» **EXCERPTED DATA**:

+===+

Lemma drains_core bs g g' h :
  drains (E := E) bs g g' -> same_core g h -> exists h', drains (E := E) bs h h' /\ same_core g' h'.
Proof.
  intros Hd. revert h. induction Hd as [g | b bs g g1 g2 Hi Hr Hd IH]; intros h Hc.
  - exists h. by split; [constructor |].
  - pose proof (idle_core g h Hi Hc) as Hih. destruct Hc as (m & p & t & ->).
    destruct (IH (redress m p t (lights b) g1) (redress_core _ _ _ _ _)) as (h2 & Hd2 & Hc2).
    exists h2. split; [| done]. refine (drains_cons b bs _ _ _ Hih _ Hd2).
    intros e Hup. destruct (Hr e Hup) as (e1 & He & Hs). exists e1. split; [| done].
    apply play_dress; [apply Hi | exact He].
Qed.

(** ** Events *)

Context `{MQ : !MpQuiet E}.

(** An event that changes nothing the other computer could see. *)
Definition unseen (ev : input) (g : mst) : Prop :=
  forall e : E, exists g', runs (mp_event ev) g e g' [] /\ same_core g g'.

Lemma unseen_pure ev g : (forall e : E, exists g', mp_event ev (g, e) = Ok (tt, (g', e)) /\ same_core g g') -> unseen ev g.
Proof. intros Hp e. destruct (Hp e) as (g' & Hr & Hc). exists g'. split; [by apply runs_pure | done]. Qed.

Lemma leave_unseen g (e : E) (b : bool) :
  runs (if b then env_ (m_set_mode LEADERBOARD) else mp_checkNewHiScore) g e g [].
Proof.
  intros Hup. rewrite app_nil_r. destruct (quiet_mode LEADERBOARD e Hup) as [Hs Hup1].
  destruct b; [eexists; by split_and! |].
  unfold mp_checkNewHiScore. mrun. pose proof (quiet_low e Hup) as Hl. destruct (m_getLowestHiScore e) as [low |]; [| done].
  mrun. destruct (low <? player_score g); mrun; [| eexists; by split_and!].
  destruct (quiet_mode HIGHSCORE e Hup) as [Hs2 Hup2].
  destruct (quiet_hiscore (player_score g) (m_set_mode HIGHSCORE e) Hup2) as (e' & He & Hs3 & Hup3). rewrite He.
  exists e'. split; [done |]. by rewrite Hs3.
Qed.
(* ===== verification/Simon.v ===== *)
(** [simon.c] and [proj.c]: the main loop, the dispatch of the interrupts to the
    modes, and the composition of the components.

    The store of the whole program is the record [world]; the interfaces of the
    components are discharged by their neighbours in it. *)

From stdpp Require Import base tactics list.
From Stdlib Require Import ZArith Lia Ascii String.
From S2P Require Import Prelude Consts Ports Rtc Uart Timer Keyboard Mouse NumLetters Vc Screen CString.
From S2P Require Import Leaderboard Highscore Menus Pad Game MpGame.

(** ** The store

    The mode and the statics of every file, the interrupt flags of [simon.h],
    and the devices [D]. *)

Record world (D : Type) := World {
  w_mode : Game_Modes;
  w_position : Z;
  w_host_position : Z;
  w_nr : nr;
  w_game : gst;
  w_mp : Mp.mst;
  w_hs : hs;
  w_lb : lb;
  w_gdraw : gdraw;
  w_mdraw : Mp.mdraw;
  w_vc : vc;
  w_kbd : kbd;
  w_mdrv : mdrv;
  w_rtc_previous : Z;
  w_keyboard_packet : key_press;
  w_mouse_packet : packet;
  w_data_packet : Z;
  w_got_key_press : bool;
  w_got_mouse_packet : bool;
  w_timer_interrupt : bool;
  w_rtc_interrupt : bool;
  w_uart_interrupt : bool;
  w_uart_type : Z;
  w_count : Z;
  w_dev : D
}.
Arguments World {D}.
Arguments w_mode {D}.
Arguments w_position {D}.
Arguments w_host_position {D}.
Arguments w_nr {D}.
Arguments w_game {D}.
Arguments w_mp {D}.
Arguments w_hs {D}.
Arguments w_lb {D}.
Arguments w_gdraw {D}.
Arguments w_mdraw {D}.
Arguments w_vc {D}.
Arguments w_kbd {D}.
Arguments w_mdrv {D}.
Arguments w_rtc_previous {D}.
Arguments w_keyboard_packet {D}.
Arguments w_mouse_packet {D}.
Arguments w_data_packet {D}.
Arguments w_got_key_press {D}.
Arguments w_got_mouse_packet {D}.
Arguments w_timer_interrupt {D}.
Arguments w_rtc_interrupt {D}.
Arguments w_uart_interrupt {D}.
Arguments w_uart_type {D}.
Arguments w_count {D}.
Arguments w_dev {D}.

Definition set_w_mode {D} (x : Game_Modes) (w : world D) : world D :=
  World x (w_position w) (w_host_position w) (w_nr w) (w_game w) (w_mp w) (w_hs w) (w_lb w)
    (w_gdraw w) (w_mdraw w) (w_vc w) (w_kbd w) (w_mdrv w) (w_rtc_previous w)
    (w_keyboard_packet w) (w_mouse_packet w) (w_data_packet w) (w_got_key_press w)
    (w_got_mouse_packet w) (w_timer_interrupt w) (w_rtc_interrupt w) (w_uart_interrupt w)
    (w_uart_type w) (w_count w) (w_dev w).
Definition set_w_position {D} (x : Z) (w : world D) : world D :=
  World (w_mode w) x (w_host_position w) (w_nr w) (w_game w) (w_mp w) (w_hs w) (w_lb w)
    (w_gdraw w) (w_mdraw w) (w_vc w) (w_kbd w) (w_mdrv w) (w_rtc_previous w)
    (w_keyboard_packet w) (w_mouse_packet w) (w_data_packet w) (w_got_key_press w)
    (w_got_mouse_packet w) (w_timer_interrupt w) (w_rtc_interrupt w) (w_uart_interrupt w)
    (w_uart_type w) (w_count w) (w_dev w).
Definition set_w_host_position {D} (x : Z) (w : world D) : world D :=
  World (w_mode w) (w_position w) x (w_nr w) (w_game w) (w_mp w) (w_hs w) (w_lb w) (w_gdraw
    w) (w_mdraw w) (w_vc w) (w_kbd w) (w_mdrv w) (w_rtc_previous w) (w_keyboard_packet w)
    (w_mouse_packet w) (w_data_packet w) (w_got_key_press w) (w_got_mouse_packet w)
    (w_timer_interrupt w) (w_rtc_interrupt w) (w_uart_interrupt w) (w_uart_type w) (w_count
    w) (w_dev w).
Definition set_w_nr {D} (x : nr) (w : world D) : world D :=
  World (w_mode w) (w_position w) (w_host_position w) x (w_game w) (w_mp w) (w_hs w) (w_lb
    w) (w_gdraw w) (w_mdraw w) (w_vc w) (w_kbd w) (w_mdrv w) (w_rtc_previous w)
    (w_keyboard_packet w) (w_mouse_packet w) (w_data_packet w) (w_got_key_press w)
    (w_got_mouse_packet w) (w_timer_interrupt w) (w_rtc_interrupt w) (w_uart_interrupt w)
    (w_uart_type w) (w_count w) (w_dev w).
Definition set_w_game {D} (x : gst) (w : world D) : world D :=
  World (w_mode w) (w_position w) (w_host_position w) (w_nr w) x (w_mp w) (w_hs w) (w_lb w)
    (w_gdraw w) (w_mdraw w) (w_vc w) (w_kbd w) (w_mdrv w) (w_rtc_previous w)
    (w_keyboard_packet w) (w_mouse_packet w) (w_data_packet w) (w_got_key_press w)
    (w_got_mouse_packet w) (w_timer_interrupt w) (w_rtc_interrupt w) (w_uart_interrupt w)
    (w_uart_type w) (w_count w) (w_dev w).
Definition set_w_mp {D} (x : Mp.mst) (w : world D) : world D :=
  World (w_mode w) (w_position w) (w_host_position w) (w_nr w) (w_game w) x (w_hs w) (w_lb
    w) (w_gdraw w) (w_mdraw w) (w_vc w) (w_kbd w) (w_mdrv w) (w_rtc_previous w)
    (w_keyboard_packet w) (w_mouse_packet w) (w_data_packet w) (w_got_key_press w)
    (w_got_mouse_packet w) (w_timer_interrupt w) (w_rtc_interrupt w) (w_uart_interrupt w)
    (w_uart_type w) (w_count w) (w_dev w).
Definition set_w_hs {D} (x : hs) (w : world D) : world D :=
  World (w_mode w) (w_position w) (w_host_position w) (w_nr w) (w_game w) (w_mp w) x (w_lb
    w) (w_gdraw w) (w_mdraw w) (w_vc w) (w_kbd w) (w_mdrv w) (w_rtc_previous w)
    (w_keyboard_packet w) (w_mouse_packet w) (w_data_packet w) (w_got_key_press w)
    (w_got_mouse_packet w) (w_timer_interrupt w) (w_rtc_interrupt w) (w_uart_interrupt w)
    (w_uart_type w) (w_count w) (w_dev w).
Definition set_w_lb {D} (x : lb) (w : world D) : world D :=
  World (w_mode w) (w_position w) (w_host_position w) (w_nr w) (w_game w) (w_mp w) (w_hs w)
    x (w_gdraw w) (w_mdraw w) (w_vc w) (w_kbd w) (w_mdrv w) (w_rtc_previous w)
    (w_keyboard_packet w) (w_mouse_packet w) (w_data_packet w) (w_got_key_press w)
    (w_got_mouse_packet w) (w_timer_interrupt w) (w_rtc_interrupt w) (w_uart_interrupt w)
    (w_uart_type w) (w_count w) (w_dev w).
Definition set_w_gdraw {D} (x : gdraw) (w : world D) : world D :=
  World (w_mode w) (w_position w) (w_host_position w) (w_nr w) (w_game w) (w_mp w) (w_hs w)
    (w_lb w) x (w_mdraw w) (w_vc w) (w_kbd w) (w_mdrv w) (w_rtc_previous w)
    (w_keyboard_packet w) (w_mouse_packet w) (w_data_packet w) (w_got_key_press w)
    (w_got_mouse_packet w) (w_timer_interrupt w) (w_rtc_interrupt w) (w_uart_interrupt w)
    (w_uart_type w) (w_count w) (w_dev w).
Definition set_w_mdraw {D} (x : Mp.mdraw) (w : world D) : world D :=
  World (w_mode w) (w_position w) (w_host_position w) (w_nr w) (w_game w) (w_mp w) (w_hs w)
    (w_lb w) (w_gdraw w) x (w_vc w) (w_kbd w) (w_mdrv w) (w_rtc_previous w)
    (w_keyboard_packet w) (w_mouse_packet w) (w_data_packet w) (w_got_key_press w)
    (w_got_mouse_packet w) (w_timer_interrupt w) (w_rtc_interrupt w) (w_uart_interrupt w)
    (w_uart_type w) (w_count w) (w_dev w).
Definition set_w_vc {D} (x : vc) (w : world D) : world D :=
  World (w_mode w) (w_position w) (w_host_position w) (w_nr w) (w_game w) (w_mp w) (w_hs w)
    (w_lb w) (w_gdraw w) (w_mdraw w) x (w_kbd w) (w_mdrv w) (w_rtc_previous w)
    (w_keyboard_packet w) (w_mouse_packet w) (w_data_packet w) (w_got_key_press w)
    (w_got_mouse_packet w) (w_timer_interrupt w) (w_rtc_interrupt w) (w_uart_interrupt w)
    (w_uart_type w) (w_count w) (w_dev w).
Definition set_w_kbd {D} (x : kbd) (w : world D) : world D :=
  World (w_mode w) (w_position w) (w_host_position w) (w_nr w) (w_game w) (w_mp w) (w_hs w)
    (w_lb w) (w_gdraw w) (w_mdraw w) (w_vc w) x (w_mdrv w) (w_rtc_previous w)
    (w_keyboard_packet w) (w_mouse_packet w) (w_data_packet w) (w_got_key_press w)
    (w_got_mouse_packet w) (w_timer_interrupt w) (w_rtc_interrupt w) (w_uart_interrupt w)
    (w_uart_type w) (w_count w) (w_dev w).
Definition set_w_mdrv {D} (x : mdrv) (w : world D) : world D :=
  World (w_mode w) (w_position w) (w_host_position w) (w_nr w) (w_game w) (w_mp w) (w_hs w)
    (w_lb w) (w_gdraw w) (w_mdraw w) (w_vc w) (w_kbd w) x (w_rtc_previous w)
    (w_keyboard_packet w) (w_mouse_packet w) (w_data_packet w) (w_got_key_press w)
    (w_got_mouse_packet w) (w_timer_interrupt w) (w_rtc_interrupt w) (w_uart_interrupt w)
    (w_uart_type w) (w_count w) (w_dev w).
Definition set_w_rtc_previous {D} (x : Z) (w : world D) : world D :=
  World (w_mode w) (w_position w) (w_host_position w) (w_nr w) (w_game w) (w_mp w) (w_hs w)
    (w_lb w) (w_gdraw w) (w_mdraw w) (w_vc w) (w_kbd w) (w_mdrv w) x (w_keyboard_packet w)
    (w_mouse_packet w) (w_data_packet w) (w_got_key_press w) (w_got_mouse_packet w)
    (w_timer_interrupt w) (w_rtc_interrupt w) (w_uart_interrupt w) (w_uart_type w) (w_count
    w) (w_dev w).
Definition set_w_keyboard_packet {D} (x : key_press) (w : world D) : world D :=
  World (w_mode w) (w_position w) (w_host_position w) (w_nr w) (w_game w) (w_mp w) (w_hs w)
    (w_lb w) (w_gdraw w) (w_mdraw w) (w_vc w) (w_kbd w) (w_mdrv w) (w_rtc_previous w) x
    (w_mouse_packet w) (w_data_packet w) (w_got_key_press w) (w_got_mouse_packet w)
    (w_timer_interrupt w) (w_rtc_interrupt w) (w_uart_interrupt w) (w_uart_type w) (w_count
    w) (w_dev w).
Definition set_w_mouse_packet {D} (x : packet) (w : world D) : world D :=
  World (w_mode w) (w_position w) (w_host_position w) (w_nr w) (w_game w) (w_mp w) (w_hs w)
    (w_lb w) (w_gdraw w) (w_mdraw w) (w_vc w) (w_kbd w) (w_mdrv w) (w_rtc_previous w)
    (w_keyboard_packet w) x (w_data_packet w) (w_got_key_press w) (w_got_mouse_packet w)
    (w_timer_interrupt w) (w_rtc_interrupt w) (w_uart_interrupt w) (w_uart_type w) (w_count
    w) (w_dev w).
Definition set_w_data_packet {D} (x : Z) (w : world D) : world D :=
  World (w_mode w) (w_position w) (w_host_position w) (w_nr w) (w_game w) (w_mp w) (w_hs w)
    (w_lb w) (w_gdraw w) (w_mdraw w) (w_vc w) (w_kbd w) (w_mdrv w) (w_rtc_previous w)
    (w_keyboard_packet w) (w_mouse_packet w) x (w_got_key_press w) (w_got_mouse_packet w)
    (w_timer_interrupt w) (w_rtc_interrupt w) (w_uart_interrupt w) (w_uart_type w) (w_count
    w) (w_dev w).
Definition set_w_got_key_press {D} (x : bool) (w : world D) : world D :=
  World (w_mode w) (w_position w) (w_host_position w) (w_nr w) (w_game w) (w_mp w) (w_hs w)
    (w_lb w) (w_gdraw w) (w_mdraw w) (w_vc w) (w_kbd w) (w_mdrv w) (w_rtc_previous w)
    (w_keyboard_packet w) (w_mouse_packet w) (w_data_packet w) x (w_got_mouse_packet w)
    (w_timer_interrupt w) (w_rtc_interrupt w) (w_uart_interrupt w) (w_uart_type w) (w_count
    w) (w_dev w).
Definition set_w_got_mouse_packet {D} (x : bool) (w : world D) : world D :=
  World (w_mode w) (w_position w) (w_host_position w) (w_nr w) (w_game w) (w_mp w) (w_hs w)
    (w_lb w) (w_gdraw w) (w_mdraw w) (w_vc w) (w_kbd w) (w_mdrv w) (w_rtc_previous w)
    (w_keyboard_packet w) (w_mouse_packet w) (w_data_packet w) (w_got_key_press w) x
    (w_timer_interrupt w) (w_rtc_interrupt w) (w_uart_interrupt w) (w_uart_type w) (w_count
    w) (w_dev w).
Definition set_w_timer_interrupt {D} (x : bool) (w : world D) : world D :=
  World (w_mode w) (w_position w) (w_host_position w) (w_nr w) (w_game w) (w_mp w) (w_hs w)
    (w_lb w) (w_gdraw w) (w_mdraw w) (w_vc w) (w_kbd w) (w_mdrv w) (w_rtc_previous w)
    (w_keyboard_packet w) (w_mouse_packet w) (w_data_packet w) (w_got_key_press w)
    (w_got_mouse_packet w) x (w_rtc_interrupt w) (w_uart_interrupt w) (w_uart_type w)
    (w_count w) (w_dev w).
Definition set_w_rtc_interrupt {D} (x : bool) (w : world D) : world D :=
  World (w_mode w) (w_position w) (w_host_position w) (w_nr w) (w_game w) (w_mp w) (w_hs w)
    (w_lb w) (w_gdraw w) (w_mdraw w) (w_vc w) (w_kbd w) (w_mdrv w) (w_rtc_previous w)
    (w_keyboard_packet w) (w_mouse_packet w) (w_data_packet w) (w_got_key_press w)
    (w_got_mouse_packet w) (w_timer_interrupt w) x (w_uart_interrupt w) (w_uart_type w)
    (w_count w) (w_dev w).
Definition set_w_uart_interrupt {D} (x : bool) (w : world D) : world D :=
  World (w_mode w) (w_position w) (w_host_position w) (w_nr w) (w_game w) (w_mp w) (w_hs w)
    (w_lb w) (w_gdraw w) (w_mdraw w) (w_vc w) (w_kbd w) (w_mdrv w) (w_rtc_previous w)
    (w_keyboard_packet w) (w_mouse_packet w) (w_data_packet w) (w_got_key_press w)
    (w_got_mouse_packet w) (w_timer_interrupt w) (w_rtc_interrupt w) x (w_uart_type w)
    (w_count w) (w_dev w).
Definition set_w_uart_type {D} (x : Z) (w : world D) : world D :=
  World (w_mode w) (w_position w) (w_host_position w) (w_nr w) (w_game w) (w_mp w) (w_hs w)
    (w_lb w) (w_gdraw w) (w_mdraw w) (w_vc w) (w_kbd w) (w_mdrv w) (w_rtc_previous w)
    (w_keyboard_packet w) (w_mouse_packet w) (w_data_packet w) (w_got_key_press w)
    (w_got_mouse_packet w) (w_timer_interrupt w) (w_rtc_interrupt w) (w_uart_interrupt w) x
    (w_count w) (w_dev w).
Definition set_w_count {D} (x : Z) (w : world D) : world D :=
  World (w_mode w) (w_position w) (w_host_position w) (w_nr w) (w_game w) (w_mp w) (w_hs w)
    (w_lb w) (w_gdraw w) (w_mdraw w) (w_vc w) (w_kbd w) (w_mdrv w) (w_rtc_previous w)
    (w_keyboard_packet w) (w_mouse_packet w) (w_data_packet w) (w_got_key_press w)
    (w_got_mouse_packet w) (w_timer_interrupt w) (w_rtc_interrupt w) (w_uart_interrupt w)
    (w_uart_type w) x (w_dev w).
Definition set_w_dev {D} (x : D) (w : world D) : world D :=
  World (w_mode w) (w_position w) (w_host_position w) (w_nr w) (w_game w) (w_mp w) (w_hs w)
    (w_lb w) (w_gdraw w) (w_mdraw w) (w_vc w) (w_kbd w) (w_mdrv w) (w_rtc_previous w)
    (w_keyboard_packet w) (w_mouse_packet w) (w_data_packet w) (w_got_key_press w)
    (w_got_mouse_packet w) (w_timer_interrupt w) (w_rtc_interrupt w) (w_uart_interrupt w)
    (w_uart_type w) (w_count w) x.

+===+

» **WORK TO BE COMPLETED**: Return a copy of each line in the entries that carries the string "pose".

» **TASK OUTPUT**:
  - pose proof (idle_core g h Hi Hc) as Hih. destruct Hc as (m & p & t & ->).
  unfold mp_checkNewHiScore. mrun. pose proof (quiet_low e Hup) as Hl. destruct (m_getLowestHiScore e) as [low |]; [| done].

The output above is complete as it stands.